* YOUR TASK:
Within the records below, how many lines hold the string "From"? State that number and nothing else.

[Records contained in a dataset]
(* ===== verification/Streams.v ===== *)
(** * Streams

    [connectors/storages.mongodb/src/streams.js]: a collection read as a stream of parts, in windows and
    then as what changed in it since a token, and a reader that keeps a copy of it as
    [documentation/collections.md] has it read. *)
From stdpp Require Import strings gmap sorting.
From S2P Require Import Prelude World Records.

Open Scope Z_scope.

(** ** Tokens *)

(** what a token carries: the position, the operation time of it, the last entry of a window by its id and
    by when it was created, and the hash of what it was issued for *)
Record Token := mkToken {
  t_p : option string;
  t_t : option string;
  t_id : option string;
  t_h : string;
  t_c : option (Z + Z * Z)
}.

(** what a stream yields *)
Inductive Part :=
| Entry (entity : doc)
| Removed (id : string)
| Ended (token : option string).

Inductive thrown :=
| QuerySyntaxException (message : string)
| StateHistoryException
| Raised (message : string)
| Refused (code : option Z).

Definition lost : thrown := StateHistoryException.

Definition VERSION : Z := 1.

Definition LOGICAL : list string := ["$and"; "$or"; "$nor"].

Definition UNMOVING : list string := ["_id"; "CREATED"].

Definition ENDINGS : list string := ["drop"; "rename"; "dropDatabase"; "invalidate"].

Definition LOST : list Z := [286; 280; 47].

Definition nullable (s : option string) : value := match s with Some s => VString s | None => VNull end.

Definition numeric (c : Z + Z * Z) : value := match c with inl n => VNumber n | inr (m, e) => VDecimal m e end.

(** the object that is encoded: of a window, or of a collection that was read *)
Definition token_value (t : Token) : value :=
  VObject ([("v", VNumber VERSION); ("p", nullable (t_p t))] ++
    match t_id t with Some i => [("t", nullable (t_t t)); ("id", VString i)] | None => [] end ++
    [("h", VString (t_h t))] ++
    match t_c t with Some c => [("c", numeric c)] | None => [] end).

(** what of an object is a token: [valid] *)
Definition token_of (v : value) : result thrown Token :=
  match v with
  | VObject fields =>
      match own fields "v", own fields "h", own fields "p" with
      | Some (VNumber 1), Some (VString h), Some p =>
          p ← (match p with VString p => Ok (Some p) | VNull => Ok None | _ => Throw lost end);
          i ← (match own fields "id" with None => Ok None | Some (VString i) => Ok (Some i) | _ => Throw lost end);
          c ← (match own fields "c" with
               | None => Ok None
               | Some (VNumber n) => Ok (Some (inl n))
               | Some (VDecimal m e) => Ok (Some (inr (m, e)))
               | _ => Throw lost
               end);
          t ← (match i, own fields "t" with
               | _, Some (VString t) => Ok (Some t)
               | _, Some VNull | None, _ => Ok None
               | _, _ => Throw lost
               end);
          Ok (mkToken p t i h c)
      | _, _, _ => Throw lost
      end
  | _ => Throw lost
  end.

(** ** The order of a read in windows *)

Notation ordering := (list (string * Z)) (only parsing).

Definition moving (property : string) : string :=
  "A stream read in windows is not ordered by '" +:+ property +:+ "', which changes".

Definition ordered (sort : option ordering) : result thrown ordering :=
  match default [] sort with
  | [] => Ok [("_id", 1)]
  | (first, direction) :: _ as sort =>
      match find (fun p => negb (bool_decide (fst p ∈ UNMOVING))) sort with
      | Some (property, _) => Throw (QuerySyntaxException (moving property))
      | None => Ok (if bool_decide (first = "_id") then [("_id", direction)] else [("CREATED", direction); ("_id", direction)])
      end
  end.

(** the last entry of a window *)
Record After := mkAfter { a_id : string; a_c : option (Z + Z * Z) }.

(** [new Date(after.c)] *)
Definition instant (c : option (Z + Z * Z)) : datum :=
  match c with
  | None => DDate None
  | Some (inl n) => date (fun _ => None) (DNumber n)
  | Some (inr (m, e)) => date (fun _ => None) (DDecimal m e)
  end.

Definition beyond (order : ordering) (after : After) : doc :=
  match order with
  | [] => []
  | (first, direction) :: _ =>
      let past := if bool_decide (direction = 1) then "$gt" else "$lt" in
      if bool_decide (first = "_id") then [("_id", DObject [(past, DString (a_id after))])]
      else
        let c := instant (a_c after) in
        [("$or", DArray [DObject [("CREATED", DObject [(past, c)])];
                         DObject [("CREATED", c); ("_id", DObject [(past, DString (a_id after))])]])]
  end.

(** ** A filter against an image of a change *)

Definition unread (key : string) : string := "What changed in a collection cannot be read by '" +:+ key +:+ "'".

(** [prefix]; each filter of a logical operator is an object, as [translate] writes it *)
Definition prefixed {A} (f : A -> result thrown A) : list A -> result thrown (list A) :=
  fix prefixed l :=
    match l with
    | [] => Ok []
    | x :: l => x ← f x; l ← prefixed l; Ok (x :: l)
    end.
==
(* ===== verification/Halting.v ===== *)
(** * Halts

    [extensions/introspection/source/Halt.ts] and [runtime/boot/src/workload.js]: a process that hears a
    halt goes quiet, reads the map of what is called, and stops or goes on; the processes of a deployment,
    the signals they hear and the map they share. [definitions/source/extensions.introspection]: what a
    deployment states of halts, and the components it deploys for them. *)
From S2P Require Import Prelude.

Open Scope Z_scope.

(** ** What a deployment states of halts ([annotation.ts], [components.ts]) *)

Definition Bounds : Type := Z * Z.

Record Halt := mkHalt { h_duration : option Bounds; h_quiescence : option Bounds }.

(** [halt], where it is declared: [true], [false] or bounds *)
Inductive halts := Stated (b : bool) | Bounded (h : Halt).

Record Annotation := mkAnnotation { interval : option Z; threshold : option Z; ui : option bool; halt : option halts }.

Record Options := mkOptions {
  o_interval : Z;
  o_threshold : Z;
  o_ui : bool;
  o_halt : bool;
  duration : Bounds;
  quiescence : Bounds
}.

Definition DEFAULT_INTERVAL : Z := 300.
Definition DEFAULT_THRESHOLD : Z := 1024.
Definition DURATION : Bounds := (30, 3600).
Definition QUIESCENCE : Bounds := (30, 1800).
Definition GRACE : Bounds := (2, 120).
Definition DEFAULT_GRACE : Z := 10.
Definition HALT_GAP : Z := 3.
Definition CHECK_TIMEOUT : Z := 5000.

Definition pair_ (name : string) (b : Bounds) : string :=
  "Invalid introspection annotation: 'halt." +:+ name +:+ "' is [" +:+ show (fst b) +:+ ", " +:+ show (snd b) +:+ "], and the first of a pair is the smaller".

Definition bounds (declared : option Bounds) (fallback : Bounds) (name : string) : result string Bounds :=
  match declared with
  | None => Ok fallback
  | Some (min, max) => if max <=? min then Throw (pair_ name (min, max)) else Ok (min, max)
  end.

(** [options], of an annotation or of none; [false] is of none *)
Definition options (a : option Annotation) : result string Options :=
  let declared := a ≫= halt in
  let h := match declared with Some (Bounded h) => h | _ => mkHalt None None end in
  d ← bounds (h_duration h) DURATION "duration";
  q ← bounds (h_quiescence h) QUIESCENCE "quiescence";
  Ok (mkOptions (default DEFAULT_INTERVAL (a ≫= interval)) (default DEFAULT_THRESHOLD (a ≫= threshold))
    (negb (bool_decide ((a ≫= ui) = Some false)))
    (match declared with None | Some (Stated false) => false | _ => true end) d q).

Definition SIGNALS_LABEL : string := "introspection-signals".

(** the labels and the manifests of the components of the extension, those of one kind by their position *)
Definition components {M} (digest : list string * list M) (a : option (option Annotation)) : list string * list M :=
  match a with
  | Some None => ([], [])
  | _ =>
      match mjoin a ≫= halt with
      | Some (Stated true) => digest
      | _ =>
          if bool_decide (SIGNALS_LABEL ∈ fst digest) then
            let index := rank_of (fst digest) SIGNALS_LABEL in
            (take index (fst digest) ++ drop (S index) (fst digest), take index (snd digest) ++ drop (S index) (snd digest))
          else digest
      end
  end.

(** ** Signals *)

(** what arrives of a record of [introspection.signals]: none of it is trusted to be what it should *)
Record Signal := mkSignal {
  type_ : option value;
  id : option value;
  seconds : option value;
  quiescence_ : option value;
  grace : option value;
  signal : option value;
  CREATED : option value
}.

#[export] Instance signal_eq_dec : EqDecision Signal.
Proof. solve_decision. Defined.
...
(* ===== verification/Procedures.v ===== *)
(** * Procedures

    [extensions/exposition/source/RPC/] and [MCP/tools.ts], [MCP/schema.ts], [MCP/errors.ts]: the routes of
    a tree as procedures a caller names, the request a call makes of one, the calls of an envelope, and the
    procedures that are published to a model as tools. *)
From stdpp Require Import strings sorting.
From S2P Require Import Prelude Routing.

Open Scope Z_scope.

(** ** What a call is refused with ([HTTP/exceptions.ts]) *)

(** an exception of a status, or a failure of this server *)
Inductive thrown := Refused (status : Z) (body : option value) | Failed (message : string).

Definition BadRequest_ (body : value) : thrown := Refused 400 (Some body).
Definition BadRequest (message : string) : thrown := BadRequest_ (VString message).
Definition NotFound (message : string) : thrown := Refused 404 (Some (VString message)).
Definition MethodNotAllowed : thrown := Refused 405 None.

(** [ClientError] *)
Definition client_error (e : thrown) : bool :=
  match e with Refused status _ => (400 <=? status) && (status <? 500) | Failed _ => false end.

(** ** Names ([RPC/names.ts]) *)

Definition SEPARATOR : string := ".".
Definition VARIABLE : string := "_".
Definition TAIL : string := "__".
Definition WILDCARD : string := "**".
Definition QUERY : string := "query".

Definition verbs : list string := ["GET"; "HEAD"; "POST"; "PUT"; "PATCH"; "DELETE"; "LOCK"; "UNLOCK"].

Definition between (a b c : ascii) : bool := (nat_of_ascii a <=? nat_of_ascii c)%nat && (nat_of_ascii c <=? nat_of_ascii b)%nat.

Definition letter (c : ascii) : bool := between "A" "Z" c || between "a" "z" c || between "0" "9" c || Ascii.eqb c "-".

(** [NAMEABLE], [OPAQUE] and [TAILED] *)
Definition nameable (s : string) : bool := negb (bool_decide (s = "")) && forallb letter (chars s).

* WRITTEN RESPONSE:
5